Task to complete: From the listing below, retype exactly the line holding "None => JsBoolean false", the line holding "js_and (JsString n) (JsBoolean b)", and the lines between them; skip everything else.

↓↓↓

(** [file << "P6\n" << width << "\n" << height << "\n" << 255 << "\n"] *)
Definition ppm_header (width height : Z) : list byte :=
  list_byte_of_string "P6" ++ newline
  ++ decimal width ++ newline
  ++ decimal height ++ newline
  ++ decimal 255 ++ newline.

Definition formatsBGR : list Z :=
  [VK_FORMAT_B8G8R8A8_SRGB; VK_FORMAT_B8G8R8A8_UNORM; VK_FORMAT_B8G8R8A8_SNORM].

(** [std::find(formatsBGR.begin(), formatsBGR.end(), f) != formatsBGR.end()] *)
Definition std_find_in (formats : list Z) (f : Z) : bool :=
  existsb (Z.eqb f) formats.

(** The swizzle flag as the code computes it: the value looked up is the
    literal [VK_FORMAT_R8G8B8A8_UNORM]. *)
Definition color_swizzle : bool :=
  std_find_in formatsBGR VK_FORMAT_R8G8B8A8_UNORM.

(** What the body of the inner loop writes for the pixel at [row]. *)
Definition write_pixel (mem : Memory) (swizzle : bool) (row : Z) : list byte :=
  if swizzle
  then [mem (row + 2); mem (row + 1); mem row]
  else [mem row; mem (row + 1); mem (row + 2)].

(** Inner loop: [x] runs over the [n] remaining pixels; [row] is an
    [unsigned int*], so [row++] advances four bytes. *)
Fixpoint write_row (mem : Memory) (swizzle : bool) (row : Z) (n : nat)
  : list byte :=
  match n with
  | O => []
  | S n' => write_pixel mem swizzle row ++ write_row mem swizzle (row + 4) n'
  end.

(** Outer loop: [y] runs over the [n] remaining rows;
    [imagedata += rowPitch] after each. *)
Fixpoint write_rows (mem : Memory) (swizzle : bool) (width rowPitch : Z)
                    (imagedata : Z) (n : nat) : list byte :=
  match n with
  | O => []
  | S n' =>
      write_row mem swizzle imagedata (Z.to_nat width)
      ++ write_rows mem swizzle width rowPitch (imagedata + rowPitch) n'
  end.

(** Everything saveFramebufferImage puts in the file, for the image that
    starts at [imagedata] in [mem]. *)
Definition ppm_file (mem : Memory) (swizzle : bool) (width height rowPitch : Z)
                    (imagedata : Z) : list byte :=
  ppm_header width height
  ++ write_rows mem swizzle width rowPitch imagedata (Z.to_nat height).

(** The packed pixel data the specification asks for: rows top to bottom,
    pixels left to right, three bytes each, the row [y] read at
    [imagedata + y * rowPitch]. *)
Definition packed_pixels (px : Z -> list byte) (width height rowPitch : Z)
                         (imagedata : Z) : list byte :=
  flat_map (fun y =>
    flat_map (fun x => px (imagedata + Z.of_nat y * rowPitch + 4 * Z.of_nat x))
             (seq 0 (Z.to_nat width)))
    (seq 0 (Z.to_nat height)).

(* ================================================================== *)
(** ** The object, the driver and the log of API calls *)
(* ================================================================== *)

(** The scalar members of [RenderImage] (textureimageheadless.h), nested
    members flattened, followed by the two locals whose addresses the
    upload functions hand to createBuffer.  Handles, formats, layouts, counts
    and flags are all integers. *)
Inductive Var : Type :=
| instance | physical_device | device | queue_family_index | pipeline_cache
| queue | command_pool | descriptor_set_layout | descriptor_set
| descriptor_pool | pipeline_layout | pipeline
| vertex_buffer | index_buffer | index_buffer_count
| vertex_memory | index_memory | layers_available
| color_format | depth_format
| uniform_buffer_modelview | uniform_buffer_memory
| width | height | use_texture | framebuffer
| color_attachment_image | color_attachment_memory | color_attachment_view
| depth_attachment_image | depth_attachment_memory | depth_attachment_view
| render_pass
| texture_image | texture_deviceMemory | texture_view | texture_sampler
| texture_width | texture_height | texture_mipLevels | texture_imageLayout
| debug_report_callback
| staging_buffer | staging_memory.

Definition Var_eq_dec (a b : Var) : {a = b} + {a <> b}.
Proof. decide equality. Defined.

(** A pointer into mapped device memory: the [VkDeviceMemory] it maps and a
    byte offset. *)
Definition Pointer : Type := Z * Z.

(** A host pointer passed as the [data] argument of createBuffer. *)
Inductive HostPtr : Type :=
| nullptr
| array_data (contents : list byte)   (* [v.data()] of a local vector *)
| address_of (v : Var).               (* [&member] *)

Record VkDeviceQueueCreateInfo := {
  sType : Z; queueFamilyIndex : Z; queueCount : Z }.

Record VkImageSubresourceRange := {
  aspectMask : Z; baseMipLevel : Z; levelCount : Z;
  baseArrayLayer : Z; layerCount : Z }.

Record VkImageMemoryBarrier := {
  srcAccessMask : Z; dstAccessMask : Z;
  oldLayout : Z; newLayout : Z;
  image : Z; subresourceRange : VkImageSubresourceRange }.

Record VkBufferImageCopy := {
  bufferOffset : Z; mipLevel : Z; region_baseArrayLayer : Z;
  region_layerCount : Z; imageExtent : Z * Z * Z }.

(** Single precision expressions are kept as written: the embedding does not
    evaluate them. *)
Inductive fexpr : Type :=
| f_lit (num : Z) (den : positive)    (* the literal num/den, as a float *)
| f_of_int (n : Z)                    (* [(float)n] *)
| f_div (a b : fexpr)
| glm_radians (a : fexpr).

↑↑↑
↓↓↓

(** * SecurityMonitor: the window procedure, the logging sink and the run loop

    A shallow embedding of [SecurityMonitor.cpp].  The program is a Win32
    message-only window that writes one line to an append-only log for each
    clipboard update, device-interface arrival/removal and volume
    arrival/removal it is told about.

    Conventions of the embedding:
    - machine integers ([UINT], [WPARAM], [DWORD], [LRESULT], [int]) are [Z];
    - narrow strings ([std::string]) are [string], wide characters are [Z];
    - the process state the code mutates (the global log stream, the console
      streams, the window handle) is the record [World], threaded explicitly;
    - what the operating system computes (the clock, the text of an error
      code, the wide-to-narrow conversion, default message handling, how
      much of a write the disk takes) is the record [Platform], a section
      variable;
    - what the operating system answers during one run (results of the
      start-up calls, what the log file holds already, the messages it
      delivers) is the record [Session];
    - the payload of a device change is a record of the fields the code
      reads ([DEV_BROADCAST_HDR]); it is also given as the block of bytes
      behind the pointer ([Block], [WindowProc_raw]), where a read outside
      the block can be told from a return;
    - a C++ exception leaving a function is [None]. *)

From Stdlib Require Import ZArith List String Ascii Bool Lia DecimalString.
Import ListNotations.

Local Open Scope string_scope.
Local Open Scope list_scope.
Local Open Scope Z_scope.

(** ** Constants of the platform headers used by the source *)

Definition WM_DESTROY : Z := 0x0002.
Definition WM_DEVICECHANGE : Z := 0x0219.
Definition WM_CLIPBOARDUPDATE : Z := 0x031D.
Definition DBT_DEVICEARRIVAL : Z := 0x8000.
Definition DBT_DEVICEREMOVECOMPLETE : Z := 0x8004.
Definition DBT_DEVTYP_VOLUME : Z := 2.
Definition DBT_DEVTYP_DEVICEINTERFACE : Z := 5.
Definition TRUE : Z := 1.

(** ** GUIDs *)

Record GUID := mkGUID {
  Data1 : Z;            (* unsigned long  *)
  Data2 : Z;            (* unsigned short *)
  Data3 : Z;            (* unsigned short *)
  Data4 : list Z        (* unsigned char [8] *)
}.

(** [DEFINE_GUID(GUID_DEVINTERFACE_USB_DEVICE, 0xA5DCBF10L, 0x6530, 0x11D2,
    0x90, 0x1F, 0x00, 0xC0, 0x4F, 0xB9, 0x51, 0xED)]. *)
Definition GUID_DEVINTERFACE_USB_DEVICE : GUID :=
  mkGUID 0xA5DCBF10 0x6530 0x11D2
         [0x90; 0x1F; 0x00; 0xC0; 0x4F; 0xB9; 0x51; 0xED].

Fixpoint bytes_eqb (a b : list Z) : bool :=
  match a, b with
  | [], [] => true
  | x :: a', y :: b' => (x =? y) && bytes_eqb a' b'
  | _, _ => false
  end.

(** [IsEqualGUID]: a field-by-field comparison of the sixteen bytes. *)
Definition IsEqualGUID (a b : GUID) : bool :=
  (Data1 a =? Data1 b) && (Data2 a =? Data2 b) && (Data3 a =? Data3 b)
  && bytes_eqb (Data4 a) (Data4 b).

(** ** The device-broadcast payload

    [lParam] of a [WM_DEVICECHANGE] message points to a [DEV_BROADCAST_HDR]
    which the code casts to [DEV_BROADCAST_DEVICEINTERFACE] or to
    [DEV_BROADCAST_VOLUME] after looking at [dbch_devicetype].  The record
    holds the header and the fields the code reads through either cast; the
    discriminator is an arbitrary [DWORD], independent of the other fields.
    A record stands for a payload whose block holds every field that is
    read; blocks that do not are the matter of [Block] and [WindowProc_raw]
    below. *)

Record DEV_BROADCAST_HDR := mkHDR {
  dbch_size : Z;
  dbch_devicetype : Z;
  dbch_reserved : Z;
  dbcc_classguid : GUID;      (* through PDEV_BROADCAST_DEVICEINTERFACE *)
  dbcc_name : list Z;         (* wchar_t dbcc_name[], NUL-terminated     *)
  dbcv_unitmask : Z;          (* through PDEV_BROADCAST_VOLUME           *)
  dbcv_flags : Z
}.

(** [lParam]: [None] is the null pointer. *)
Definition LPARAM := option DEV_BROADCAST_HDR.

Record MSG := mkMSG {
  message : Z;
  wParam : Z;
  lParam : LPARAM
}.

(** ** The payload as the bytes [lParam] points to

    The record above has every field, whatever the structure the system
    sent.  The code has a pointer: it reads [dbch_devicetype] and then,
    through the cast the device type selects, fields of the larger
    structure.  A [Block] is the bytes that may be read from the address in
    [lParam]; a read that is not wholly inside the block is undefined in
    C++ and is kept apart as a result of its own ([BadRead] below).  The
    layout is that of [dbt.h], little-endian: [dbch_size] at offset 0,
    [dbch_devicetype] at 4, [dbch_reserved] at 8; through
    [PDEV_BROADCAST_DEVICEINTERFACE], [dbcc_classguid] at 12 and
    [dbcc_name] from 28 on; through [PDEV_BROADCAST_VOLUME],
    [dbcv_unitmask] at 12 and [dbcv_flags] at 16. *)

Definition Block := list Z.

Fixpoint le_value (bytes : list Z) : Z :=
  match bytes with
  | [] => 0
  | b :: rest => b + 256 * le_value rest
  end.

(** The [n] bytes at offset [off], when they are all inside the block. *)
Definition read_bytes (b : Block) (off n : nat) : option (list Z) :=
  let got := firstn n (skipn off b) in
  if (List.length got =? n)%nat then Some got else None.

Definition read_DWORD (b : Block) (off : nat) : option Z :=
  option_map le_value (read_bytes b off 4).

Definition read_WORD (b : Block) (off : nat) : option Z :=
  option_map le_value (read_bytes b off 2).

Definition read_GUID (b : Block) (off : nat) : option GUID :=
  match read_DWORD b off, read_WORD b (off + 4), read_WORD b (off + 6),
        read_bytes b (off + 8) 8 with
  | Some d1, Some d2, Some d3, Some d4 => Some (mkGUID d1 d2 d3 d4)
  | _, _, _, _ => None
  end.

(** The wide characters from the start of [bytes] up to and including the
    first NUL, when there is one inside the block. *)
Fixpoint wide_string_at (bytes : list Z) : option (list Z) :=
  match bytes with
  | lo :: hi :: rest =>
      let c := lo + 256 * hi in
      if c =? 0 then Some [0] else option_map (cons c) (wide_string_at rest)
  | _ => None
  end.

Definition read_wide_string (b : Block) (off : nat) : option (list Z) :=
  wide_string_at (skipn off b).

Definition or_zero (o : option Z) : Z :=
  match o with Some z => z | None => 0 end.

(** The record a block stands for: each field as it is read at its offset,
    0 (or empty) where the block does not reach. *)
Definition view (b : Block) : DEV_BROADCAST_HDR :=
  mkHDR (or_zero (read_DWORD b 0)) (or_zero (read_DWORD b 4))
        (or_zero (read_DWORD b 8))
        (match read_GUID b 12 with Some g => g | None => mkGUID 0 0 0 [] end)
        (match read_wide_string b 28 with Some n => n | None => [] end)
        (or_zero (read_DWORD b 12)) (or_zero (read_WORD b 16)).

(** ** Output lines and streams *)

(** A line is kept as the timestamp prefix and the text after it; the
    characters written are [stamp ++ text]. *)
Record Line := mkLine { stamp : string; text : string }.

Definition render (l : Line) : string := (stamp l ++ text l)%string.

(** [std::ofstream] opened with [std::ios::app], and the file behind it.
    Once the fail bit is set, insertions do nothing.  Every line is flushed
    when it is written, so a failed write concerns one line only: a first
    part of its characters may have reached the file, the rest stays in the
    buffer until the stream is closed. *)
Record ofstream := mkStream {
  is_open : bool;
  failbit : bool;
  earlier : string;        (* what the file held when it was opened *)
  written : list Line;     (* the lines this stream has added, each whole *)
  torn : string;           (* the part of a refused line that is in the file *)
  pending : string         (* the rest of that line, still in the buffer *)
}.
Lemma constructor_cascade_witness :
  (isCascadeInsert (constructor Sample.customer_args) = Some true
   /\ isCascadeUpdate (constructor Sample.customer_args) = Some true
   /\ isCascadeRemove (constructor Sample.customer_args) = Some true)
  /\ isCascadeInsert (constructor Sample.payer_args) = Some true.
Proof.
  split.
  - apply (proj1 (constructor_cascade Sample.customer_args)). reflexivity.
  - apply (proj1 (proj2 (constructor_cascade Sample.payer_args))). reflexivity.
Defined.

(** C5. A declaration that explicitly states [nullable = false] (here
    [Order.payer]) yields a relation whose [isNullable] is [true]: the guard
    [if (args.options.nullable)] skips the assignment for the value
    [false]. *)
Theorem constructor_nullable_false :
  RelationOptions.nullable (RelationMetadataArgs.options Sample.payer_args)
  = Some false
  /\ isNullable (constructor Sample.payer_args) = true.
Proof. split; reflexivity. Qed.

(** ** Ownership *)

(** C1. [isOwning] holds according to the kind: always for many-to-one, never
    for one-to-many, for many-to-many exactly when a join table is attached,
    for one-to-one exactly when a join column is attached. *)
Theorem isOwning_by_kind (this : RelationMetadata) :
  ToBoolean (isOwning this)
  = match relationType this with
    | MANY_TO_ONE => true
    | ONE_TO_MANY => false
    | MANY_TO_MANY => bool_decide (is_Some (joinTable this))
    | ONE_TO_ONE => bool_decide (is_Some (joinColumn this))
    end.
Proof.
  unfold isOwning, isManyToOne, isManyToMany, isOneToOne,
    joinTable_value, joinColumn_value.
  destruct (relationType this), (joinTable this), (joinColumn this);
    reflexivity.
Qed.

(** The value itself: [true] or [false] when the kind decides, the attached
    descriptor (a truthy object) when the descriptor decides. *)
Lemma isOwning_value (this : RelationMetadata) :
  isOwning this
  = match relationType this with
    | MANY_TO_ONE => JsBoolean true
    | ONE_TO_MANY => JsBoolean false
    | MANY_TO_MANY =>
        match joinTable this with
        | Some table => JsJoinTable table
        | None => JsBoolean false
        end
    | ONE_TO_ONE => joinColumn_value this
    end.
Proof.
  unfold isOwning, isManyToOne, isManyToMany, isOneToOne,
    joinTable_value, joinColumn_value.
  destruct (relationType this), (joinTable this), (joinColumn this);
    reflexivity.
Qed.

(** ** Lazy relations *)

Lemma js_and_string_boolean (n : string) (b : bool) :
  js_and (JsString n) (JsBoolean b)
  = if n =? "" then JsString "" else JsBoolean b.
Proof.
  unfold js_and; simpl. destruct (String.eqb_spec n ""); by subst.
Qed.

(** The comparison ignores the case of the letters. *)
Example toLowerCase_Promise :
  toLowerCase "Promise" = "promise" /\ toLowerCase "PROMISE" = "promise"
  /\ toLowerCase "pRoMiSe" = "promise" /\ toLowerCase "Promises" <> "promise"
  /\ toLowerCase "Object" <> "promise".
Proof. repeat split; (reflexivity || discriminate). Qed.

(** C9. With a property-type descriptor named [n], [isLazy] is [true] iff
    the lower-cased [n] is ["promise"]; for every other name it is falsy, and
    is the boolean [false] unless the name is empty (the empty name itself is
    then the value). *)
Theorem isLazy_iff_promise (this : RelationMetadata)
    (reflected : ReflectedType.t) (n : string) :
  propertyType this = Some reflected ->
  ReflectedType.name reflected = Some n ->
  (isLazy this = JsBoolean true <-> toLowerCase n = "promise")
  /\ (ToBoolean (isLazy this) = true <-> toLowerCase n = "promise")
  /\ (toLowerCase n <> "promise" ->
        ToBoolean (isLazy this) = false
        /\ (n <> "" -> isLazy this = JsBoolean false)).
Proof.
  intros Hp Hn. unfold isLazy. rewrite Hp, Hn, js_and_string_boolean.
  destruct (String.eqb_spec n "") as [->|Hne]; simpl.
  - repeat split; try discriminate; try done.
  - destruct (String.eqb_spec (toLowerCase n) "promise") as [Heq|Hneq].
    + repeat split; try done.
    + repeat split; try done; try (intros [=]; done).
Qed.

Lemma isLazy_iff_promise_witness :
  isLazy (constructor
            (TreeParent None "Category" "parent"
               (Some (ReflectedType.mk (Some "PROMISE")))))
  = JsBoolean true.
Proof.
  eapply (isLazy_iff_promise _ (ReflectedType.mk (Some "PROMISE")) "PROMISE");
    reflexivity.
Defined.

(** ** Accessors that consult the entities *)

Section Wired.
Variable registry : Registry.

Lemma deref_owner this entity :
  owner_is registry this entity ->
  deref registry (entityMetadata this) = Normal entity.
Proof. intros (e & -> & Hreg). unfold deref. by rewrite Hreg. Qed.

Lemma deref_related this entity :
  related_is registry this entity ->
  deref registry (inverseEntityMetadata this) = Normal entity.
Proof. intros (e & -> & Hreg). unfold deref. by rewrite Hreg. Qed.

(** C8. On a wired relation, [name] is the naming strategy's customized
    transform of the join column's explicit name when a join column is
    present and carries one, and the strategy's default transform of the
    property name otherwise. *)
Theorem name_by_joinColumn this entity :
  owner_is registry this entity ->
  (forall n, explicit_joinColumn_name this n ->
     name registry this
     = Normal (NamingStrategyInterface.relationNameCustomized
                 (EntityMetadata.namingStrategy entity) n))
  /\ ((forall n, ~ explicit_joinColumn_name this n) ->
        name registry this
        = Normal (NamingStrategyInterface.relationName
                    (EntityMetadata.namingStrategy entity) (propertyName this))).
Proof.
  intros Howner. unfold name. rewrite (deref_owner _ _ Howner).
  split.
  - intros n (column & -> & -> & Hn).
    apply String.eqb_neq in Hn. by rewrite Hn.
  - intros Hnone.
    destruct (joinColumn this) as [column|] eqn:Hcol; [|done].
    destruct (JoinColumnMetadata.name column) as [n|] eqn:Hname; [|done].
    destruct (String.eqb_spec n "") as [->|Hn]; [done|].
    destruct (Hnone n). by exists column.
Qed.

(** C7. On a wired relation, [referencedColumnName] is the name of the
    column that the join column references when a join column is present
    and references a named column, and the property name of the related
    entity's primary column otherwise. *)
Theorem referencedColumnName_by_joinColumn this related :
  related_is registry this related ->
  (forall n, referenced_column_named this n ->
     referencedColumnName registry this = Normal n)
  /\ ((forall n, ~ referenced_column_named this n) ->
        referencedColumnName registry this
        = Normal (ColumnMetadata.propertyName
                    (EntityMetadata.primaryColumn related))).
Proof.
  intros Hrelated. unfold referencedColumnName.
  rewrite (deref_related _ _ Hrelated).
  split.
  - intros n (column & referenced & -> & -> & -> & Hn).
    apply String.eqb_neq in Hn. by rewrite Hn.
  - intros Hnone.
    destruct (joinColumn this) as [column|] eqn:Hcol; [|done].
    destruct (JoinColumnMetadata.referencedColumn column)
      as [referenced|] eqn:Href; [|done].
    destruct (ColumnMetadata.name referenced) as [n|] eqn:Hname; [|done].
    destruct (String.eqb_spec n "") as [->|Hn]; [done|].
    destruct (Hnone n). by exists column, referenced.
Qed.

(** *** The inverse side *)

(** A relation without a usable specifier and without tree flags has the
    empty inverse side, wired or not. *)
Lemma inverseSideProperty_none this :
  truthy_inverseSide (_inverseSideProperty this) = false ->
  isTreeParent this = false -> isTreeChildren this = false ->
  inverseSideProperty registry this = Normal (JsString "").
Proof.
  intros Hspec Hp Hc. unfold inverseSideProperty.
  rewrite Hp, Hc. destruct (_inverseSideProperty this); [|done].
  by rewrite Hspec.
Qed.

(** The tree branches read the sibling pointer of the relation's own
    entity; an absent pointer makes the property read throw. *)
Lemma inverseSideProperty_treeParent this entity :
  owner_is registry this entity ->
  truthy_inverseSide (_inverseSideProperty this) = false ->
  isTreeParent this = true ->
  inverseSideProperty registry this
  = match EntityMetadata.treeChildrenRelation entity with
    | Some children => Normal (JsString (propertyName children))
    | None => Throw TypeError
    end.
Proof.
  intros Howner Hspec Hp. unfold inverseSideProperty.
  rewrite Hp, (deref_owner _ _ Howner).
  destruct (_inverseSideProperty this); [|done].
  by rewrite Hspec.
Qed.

↑↑↑

Response box:
        | None => JsBoolean false
        end
    | ONE_TO_ONE => joinColumn_value this
    end.
Proof.
  unfold isOwning, isManyToOne, isManyToMany, isOneToOne,
    joinTable_value, joinColumn_value.
  destruct (relationType this), (joinTable this), (joinColumn this);
    reflexivity.
Qed.

(** ** Lazy relations *)

Lemma js_and_string_boolean (n : string) (b : bool) :
  js_and (JsString n) (JsBoolean b)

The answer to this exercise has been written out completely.